From: Kurt W. Hirchert J3/97-265 (Page of 2)
Subject: Example of Polymorphism Issue Meeting 143
J3/97-265 (Page of 2)
This is intended to be a slightly more realistic illustration of the
polymorphism issue described in J3/97-261, with some estimation of the
costs of the alternatives and tradeoffs. Let us begin with an extensible
type representing 2D vectors with two type-bound operations - obtaining
the length of a single vector and computing the cosine of the angle
between two such vectors:
TYPE,EXTENSIBLE::vector_2d
REAL::x,y
CONTAINS
length=>length_2d
corr=>corr_2d
END TYPE
FUNCTION length_2d(v) RESULT(length)
TYPE(vector_2d)::v; REAL:: length
length=sqrt(v%x**2+v%y**2)
END FUNCTION length_2d
FUNCTION corr_2d(v1,v2) RESULT(corr)
TYPE(vector_2d)::v1,v2; REAL::corr
corr=(v1%x*v2%x+v1%y+v2%y)/(v1%length()*v2%length())
END FUNCTION corr_2d
Using this type, we can write a subroutine that prints out all the
cosines for all combinations of vectors drawn from a list of vectors:
SUBROUTINE print_corr_table(vlist)
OBJECT(vector_2d)::vlist(:); INTEGER::j,k
DO(j=1,size(vlist))
print *,(vlist(j)%corr(vlist(k)),k=1,j)
END DO
END SUBROUTINE print_corr_table
There are two costs to declaring vector_2d with OBJECT rather than type
(thus making this procedure polymorphic:
1. The reference to vlist(j)%corr must be made through a run-time
dispatch table, at the cost of an additional memory reference per
function reference. In this particular example, a smart compiler
might keep that the function address will be invariant in the loop
on j and keep that function address in a register.

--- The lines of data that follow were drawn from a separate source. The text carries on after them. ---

(** ** What the due query promises *)

(** [GetDueSchedule] picks a schedule that is scheduled, not paused and due
    within the look-ahead, and among those the one with the earliest time; when
    it answers that there is none, no schedule is due. *)
Theorem GetDueSchedule_spec `{RowOrder} (w : World) (r : option ScheduledTest) :
  st_eval GetDueSchedule w = Ok r ->
  match r with
  | Some st =>
    (exists id, scheduled_tests (w_db w) !! id = Some st) /\
    sch_Status st = "scheduled" /\ sch_Paused st = false /\
    scheduled_ns st <= sql_now (w_db_now w) + 15 * Second /\
    forall id st', scheduled_tests (w_db w) !! id = Some st' ->
      due (w_db_now w) st' = true -> scheduled_ns st <= scheduled_ns st'
  | None => forall id st', scheduled_tests (w_db w) !! id = Some st' -> due (w_db_now w) st' = false
  end.
Proof.
  unfold st_eval, GetDueSchedule, run_sql.
  set (rows := rows_where (due (w_db_now w)) (scheduled_tests (w_db w))).
  assert (Hr : Ok (head (order_by scheduled_ns rows)) = Ok r ->
    match r with
    | Some st => (exists id, scheduled_tests (w_db w) !! id = Some st) /\
        due (w_db_now w) st = true /\
        forall id st', scheduled_tests (w_db w) !! id = Some st' ->
          due (w_db_now w) st' = true -> scheduled_ns st <= scheduled_ns st'
    | None => forall id st', scheduled_tests (w_db w) !! id = Some st' -> due (w_db_now w) st' = false
    end).
  { intros [= Hh]. destruct r as [st|].
    - apply order_by_head in Hh as [Hin Hmin]. apply elem_of_rows in Hin as [Hd Hk].
      split_and!; [done|done|]. intros id st' Hid Hd'. apply Hmin, elem_of_rows. eauto.
    - apply order_by_head_None in Hh. intros id st' Hid.
      destruct (due (w_db_now w) st') eqn:D; [|done].
      assert (st' ∈ rows) as Hin by (apply elem_of_rows; eauto). rewrite Hh in Hin. set_solver. }
  assert (Hw : match w_faults w with Some _ :: _ => True | _ => True end) by (by repeat break_match_goal).
  destruct (w_faults w) as [|[msg|] fs]; simpl; [| done |]; intros E; specialize (Hr E);
    destruct r as [st|]; try done;
    destruct Hr as (Hk & Hd & Hmin); unfold due in Hd; bool_prop; auto.
Qed.

Lemma GetDueSchedule_row `{RowOrder} (w : World) (st : ScheduledTest) :
  st_eval GetDueSchedule w = Ok (Some st) -> exists id, scheduled_tests (w_db w) !! id = Some st.
Proof.
  unfold st_eval, GetDueSchedule, run_sql. destruct (w_faults w) as [|[msg|] fs]; simpl; [|done|];
    intros [= Hh]; apply order_by_head in Hh as [Hin _]; apply elem_of_rows in Hin as [_ Hk]; exact Hk.
Qed.

Lemma GetDueSchedule_exec `{RowOrder} (w : World) : w_faults w = [] -> st_exec GetDueSchedule w = w.
Proof. intros Hf. unfold st_exec, GetDueSchedule. rewrite run_sql_ok by done. by destruct w. Qed.

(** ** A concrete world *)

Definition due_schedule : ScheduledTest :=
  zero_ScheduledTest <| sch_ID := "a" |> <| sch_Status := "scheduled" |>
    <| sch_ScheduledAt := mkTime 0 UTC |>.

Definition small_world : World := {|
  w_db := mkDB {[ "a" := due_schedule ]} ∅;
  w_faults := []; w_db_now := Hour; w_now := Hour; w_uuids := 0; w_active := "" |}.

Lemma GetDueSchedule_spec_witness :
  sch_Status due_schedule = "scheduled" /\ sch_Paused due_schedule = false.
Proof.
  destruct (@GetDueSchedule_spec merge_row_order small_world (Some due_schedule) eq_refl)
    as (_ & Hs & Hp & _). split; assumption.
Defined.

2. For alternative B (the one similar to Ada 95), a naive analysis of
the types in the reference to vlist(j)%corr would suggest the
possibility of a run-time type mismatch. If you wish to run in a
mode where such errors are caught, the necessary code (assuming an
appropriate representation of the type information) would involve
verifying that one integer in memory is greater than or equal to
another integer in memory and then than one address stored in memory
is equal to another address stored in memory. In this particular
case, the two integers would come from the same place memory, as
would the two addresses, so a smart compiler might recognize that
the correctness condition is always true and optimize the test away.
Under alternative A (the one similar to C++), a naive analysis of
the types in that reference will show them to be safe, so no safety
test would be necessary.
Let us now extend this type (and these operations) to a 3D vector type.

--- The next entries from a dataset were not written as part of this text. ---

Lemma expand_loop_sorted (n : nat) (t : Time) :
  recurring_type r -> steady loc ->
  StronglySorted starts_before (expand_loop n t durationS r loc e skipped rangeStart rangeEnd) /\
  (length (expand_loop n t durationS r loc e skipped rangeStart rangeEnd) <= n)%nat.
Proof.
  intros Hr Hl. revert t. induction n as [|n IH]; intros t; cbn [expand_loop].
  { split; [constructor|simpl; lia]. }
  destruct (after t rangeEnd); [split; [constructor|simpl; lia]|].
  destruct (past_end t e); [split; [constructor|simpl; lia]|].
  destruct (advance_recurring r (in_loc loc t) Hr) as [m E].
  rewrite E, (occ_next_advance _ _ _ _ E).
  destruct (IH (occ_next r loc t)) as [Hsorted L].
  destruct (negb _ && _ && _); simpl; [|split; [done|lia]].
  split; [|lia]. constructor; [done|]. apply List.Forall_forall. intros s Hs.
  apply list_elem_of_In, expand_loop_spec in Hs as (k & _ & -> & _); [|done|done].
  unfold starts_before; simpl.
  exact (occurrence_mono r loc t 0 (S k) Hr Hl ltac:(lia)).
Qed.
End expansion.

(** The expansion is in strictly increasing order of start time and never
    holds more than a hundred slots. *)
Theorem ExpandOccurrences_sorted `{TzDatabase} (base : Time) (durationS : Z) (r tz : string)
    (e : option Time) (skipped : list Time) (rangeStart rangeEnd : Time) :
  r = "once" \/ recurring_type r -> steady (schedule_location tz) ->
  let slots := ExpandOccurrences base durationS r tz e skipped rangeStart rangeEnd in
  StronglySorted starts_before slots /\ (length slots <= 100)%nat.
Proof.
  intros [-> | Hr] Hl; cbv zeta; unfold ExpandOccurrences.
  - simpl. destruct (negb _ && _ && _); simpl; (split; [|lia]); repeat constructor.
  - rewrite recurring_not_once by done. by apply expand_loop_sorted.
Qed.
(* ===== verification/SchedulerSpec.v ===== *)
(** * What the scheduler promises

    Functional specifications of the operations of [Scheduler], for a database
    that answers: startup recovery as a function on rows, the move of a schedule
    to its next run, and the outcomes of a tick and of a completion. *)

From S2P Require Export Prelude GoTime Model Store Recurrence Scheduler.

Open Scope Z_scope.
Open Scope go_scope.

(** ** Updating rows one after the other *)

(** Rows updated one by one, each under its own key, are the table updated row
    by row. *)
Lemma foldl_alter {A} (key : A -> string) (f : A -> A -> A) (l : list A) (t : gmap string A) (k : string) :
  NoDup (map key l) ->
  foldl (fun m x => alter (f x) (key x) m) t l !! k =
  match List.find (fun x => String.eqb (key x) k) l with
  | Some x => f x <$> t !! k
  | None => t !! k
  end.
Proof.
  revert t. induction l as [|x l IH]; intros t Hnd; simpl; [done|].
  apply NoDup_cons in Hnd as [Hx Hnd]. rewrite IH by done. rewrite lookup_alter.
  destruct (String.eqb (key x) k) eqn:E; bool_prop.
  - subst k. rewrite decide_True by done.
    destruct (List.find _ l) as [y|] eqn:F; [|done].
    apply List.find_some in F as [Hy E]. bool_prop. exfalso. apply Hx. rewrite <- E.
    apply list_elem_of_fmap_2, list_elem_of_In, Hy.
  - rewrite decide_False by done. done.
Qed.

(** A table whose rows are stored under their own key. *)
Lemma NoDup_row_keys {A} (key : A -> string) (t : gmap string A) :
  (forall k x, t !! k = Some x -> key x = k) -> NoDup (map key (map_to_list t).*2).
Proof.
  intros Hk. assert (map key (map_to_list t).*2 = (map_to_list t).*1) as ->; [|apply NoDup_fst_map_to_list].
  rewrite <- list_fmap_compose. apply list_fmap_ext. intros i [k x] Hi. simpl. apply Hk.
  apply elem_of_map_to_list. by eapply list_elem_of_lookup_2.
Qed.

Lemma find_row {A} (key : A -> string) (l : list A) (x : A) :
  NoDup (map key l) -> x ∈ l -> List.find (fun y => String.eqb (key y) (key x)) l = Some x.
Proof.
  induction l as [|y l IH]; intros Hnd Hx; [by apply not_elem_of_nil in Hx|].
  apply NoDup_cons in Hnd as [Hy Hnd]. simpl. apply elem_of_cons in Hx as [-> | Hx].
  - by rewrite String.eqb_refl.
  - destruct (String.eqb (key y) (key x)) eqn:E; [|auto]. bool_prop. exfalso. apply Hy.
    rewrite E. by apply list_elem_of_fmap_2.
Qed.

(** The fold over any listing of the rows of a table is the pointwise map. *)
Lemma foldl_alter_rows {A} (key : A -> string) (f : A -> A -> A) (l : list A) (t : gmap string A) :
  (forall k x, t !! k = Some x -> key x = k) -> l ≡ₚ (map_to_list t).*2 ->
  foldl (fun m x => alter (f x) (key x) m) t l = (fun x => f x x) <$> t.
Proof.
  intros Hk Hl. assert (Hnd : NoDup (map key l)).
  { assert (map key l ≡ₚ map key (map_to_list t).*2) as E by (by apply fmap_Permutation).
    rewrite E. by apply NoDup_row_keys. }
  apply map_eq. intros k. rewrite foldl_alter, lookup_fmap by done.
  destruct (t !! k) as [x|] eqn:E.
  - assert (Hx : x ∈ l).
    { rewrite Hl. apply list_elem_of_fmap. exists (k, x). split; [done|]. by apply elem_of_map_to_list. }
    rewrite <- (Hk k x E). rewrite (find_row key l x Hnd Hx). done.
  - by destruct (List.find _ _).
Qed.

Section spec.
Context `{TzDatabase} `{RowOrder} `{MapOrder} `{UuidSource} `{TestExecutor}
        (secretSvc : option (string -> res string)).
(* ===== verification/Completion.v ===== *)
(** * The registry of test runs: [controller/internal/completion/registry.go]

    Workers upload artifacts for the runs registered here; the controller reads
    them when a test completes.  Every method holds the registry's lock, so an
    operation is a function on the whole state; [time.Now()] is an argument.
    Values are copied where the code copies them, and the maps of a snapshot
    are the copies. *)

From S2P Require Export Prelude GoStrings GoTime GoFloat Json.

Open Scope Z_scope.
Open Scope go_scope.

Definition ArtifactSummary : string := "summary".
Definition ArtifactAuthSummary : string := "auth-summary".
Definition ArtifactPayload : string := "payload".

Inductive UploadError :=
  | ErrUnknownRun
  | ErrUnauthorized
  | ErrUnknownWorker (workerID : string)
  | ErrUnknownArtifact (artifactType : string).

Record Artifact := mkArtifact {
  art_WorkerID : string; art_Content : string; art_ContentType : string; art_ReceivedAt : Time
}.

Record runState := mkRunState {
  run_testID : string;
  run_expectedWorkers : list string;
  run_expectedSet : gset string;
  run_uploadToken : string;
  run_artifacts : gmap string (gmap string Artifact);   (* type -> worker -> artifact *)
  run_createdAt : Time;
  run_closedAt : Time;
  run_expiresAt : Time
}.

Under alternative B (like Ada 95), this is easy:
TYPE,EXTENDS(vector_2d)::vector_3d
REAL::z
REPLACES
length=>length_3d
corr=>corr_3d
END TYPE
FUNCTION length_3d(v) RESULT(length)
TYPE(vector_3d)::v; REAL:: length
length=sqrt(v%x**2+v%y**2+v%z**2)
END FUNCTION length_3d
FUNCTION corr_3d(v1,v2) RESULT(corr)
TYPE(vector_3d)::v1,v2; REAL::corr
corr=(v1%x*v2%x+v1%y+v2%y+v1%z*v2%z)/(v1%length()*v2%length())
END FUNCTION corr_3d
The polymorphic procedure print_corr_table can operate just as
efficiently on an array of type vector_3d as it does on one of type
vector_2d.
Under alternative A (like C++), things do not go so smoothly. The
required type for v2 in our vector_3d version of corr would be vector_2d.

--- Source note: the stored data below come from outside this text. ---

Record SummaryBreakdownStats := mkBreakdown {
  sb_Blocked : SummaryLatencyStats; sb_Waiting : SummaryLatencyStats;
  sb_Sending : SummaryLatencyStats; sb_Receiving : SummaryLatencyStats;
  sb_Connecting : SummaryLatencyStats; sb_TLSHandshaking : SummaryLatencyStats
}.

Record WorkerSummaryMetrics := mkWorkerSummary {
  ws_Name : string;
  ws_Requests : float64;
  ws_BusinessRequests : float64;
  ws_BusinessSuccesses : float64;
  ws_BusinessFailures : float64;
  ws_BusinessStatus2xx : float64;
  ws_BusinessStatus4xx : float64;
  ws_BusinessStatus5xx : float64;
  ws_BusinessTransportFailures : float64;
  ws_AuthRequests : float64;
  ws_ErrorRate : float64;
  ws_Latency : SummaryLatencyStats;
  ws_BusinessLatency : SummaryLatencyStats;
  ws_DurationMs : float64
}.

Record MergedSummaryMetrics := mkMerged {
  ms_RawWorkerCount : Z;
  ms_HasBusinessMetrics : bool;
  ms_TotalRequests : float64;
  ms_TotalSuccesses : float64;
  ms_TotalFailures : float64;
  ms_TotalStatus4xx : float64;
  ms_TotalStatus5xx : float64;
  ms_Iterations : float64;
  ms_ChecksPasses : float64;
  ms_ChecksFails : float64;
  ms_TotalLatency : SummaryLatencyStats;
  ms_BusinessRequests : float64;
  ms_BusinessSuccesses : float64;
  ms_BusinessFailures : float64;
  ms_BusinessStatus2xx : float64;
  ms_BusinessStatus4xx : float64;
  ms_BusinessStatus5xx : float64;
  ms_BusinessTransportFailures : float64;
  ms_BusinessLatency : SummaryLatencyStats;
  ms_BusinessBreakdown : option SummaryBreakdownStats;
  ms_Workers : list WorkerSummaryMetrics;
  ms_Thresholds : list ThresholdResult
}.

#[export] Instance eta_MergedSummaryMetrics : Eta MergedSummaryMetrics := fun m =>
  mkMerged (ms_RawWorkerCount m) (ms_HasBusinessMetrics m) (ms_TotalRequests m) (ms_TotalSuccesses m)
    (ms_TotalFailures m) (ms_TotalStatus4xx m) (ms_TotalStatus5xx m) (ms_Iterations m)
    (ms_ChecksPasses m) (ms_ChecksFails m) (ms_TotalLatency m) (ms_BusinessRequests m)
    (ms_BusinessSuccesses m) (ms_BusinessFailures m) (ms_BusinessStatus2xx m) (ms_BusinessStatus4xx m)
    (ms_BusinessStatus5xx m) (ms_BusinessTransportFailures m) (ms_BusinessLatency m)
    (ms_BusinessBreakdown m) (ms_Workers m) (ms_Thresholds m).

Record AuthRuntimeMetrics := mkAuthRuntime {
  ar_TokenRequestsTotal : float64;
  ar_TokenSuccessTotal : float64;
  ar_TokenFailureTotal : float64;
  ar_TokenSuccessRate : float64;
  ar_TokenRequestAvgMs : float64;
  ar_TokenRequestP95Ms : float64;
  ar_TokenRequestP99Ms : float64;
  ar_TokenRequestMaxMs : float64;
  ar_TokenRefreshTotal : float64;
  ar_TokenReuseHitsTotal : float64;
  ar_ResponseStatusCodes : list (Z * float64);   (* code and count *)
  ar_AbortTriggered : bool;
  ar_AbortCause : string;
  ar_AbortReason : string;
  ar_AbortHTTPStatusCodes : list Z;
  ar_AbortRetryable : bool
}.

#[export] Instance eta_AuthRuntimeMetrics : Eta AuthRuntimeMetrics := fun m =>
  mkAuthRuntime (ar_TokenRequestsTotal m) (ar_TokenSuccessTotal m) (ar_TokenFailureTotal m)
    (ar_TokenSuccessRate m) (ar_TokenRequestAvgMs m) (ar_TokenRequestP95Ms m) (ar_TokenRequestP99Ms m)
    (ar_TokenRequestMaxMs m) (ar_TokenRefreshTotal m) (ar_TokenReuseHitsTotal m)
    (ar_ResponseStatusCodes m) (ar_AbortTriggered m) (ar_AbortCause m) (ar_AbortReason m)
    (ar_AbortHTTPStatusCodes m) (ar_AbortRetryable m).

Record AuthSummaryData := mkAuthSummary {
  au_Status : string; au_Message : string; au_Mode : string; au_TokenURL : string;
  au_ClientAuthMethod : string; au_RefreshSkewSeconds : Z; au_Metrics : AuthRuntimeMetrics
}.

#[export] Instance eta_AuthSummaryData : Eta AuthSummaryData := fun a =>
  mkAuthSummary (au_Status a) (au_Message a) (au_Mode a) (au_TokenURL a) (au_ClientAuthMethod a)
    (au_RefreshSkewSeconds a) (au_Metrics a).

Record namedSummary := mkNamed { ns_Name : string; ns_Summary : K6SummaryData }.
Record namedAuthSummary := mkNamedAuth { nas_Name : string; nas_Summary : AuthSummaryData }.

Definition zero_latency : SummaryLatencyStats :=
  mkLatency f_zero f_zero f_zero f_zero f_zero f_zero f_zero.

Definition zero_AuthRuntimeMetrics : AuthRuntimeMetrics :=
  mkAuthRuntime f_zero f_zero f_zero f_zero f_zero f_zero f_zero f_zero f_zero f_zero [] false "" "" [] false.

(** ** Decoding *)

(** A Go map: [null] is the nil map, a member is decoded into a zero value, and
    the last of several members with one name stays. *)
Definition decode_map {A} (dec : json -> option A) (old : gmap string A) (j : json)
  : option (gmap string A) :=
  match j with
  | JNull => Some ∅
  | JObj l => foldl (fun m kv => m ← m; v ← dec kv.2; Some (<[kv.1 := v]> m)) (Some old) l
  | _ => None
  end.

Definition decode_threshold (j : json) : option bool :=
  match j with
  | JNull => Some false
  | JObj l => decode_field decode_bool "ok" false l
  | _ => None
  end.

Definition decode_metric (j : json) : option K6SummaryMetric :=
  match j with
  | JNull => Some (mkSummaryMetric "" "" ∅ ∅)
  | JObj l =>
    type ← decode_field decode_string "type" "" l;
    contains ← decode_field decode_string "contains" "" l;
    values ← decode_field (decode_map (decode_float f_zero)) "values" ∅ l;
    thresholds ← decode_field (decode_map decode_threshold) "thresholds" ∅ l;
    Some (mkSummaryMetric type contains values thresholds)
  | _ => None
  end.

Definition decode_state (duration : float64) (j : json) : option float64 :=
  match j with
  | JNull => Some duration
  | JObj l => decode_field decode_float "testRunDurationMs" duration l
  | _ => None
  end.

(** [json.Unmarshal] into a [K6SummaryData]. *)
Definition unmarshal_summary (s : string) : option K6SummaryData :=
  j ← parse_json s;
  match j with
  | JNull => Some (mkSummaryData ∅ f_zero)
  | JObj l =>
    metrics ← decode_field (decode_map decode_metric) "metrics" ∅ l;
    duration ← decode_field decode_state "state" f_zero l;
    Some (mkSummaryData metrics duration)
  | _ => None
  end.

Definition decode_ints (old : list Z) (j : json) : option (list Z) :=
  match j with
  | JNull => Some []
  | JArr l => mapM (decode_int 0) l
  | _ => None
  end.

We can force a type match with this type, but we would then not have
access to the z component of v2, and we need that access to compute the
right formula. To get around this limitation, we must go back to corr_2d
and change the declaration of v2 from TYPE(vector_2d) to
OBJECT(vector_2d), permitting us to associate a vector_3d actual argument
without losing access to its additional component. If we made no further
changes to corr_2d, we would have changed the reference v2%length() from
something that can be resolved at compile-time to something requiring
dynamic dispatch, but we can fix that problem by rewriting that reference
as v2%vector_2d%length(). The text for corr_3d cannot corrected so
easily. It is still not syntactically correct to reference v2%z. We
must first coerce v2 from OBJECT(vector_2d) to vector_3d. One way to do
that would be as follows:
FUNCTION corr_3d(v1,v2) RESULT(corr)
TYPE(vector_3d)::v1; OBJECT(vector_2d)::v2; REAL::corr
corr=corr_3d_helper(v1,v2)
END FUNCTION corr_3d
FUNCTION corr_3d_helper(v1,v2) RESULT(corr)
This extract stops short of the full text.